## Requirement
Please copy exactly the lines from the top of the data through the line containing "explicit what a", and nothing else.

## Entries provided
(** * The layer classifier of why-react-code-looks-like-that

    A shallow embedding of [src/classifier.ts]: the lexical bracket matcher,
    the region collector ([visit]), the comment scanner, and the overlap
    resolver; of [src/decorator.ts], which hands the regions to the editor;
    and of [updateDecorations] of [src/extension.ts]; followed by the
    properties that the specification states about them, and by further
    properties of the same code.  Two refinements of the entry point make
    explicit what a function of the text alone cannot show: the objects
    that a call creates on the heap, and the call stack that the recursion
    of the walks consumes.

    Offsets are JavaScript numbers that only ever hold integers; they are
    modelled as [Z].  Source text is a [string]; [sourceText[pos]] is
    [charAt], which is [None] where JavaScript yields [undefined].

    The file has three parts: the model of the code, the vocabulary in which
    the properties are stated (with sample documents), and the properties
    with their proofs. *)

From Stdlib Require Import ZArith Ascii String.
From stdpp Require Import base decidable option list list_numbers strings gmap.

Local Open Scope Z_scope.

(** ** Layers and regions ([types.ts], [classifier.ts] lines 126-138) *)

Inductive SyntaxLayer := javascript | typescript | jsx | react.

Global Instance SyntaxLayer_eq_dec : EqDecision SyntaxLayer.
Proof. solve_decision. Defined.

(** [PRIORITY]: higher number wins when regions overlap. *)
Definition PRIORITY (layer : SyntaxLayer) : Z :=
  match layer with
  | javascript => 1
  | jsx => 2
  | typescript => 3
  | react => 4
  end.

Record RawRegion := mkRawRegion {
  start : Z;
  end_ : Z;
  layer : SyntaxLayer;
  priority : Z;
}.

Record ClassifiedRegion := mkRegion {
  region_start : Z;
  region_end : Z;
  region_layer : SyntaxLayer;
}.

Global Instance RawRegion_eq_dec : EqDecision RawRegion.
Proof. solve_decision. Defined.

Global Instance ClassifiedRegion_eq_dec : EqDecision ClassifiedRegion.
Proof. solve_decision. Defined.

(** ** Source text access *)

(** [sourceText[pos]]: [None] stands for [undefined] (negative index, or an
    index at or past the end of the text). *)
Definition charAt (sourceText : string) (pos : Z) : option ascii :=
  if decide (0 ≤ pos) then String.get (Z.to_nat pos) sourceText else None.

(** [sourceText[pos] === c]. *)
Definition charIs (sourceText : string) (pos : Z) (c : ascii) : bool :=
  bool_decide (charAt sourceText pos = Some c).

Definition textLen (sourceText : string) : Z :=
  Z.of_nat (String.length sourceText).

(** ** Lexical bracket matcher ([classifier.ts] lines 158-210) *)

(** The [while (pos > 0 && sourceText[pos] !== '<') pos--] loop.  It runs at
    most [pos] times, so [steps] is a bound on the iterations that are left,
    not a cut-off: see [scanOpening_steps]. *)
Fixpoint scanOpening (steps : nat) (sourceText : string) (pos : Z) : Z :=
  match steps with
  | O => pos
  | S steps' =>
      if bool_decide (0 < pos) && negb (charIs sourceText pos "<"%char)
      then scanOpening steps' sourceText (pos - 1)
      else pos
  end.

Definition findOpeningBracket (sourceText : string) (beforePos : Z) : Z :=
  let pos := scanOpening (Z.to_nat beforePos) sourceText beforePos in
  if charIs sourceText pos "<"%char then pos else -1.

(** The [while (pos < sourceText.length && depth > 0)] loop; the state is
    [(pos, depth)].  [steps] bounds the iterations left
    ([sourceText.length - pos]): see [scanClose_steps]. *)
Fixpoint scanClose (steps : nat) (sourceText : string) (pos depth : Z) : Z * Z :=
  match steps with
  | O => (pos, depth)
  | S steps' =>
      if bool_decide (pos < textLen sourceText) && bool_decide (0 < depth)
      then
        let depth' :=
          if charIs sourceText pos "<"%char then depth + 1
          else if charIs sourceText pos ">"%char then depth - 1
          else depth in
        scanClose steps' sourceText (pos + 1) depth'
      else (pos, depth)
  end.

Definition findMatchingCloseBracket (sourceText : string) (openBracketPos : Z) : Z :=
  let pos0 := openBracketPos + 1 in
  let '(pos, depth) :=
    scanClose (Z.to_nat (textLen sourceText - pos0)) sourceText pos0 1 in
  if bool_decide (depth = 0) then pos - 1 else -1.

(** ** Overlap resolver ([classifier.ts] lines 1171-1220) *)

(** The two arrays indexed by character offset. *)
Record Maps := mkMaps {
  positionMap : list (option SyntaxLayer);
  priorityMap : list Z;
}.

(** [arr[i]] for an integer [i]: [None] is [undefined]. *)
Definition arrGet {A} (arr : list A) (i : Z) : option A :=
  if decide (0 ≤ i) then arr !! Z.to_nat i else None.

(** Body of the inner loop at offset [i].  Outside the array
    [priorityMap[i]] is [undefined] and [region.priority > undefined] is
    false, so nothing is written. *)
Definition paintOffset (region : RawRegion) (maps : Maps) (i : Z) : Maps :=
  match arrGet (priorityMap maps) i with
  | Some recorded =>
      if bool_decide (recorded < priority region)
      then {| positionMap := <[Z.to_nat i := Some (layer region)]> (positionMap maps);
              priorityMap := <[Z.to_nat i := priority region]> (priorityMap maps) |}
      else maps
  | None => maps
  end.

## Written response
(** * The layer classifier of why-react-code-looks-like-that

    A shallow embedding of [src/classifier.ts]: the lexical bracket matcher,
    the region collector ([visit]), the comment scanner, and the overlap
    resolver; of [src/decorator.ts], which hands the regions to the editor;
    and of [updateDecorations] of [src/extension.ts]; followed by the
    properties that the specification states about them, and by further
    properties of the same code.  Two refinements of the entry point make
    explicit what a function of the text alone cannot show: the objects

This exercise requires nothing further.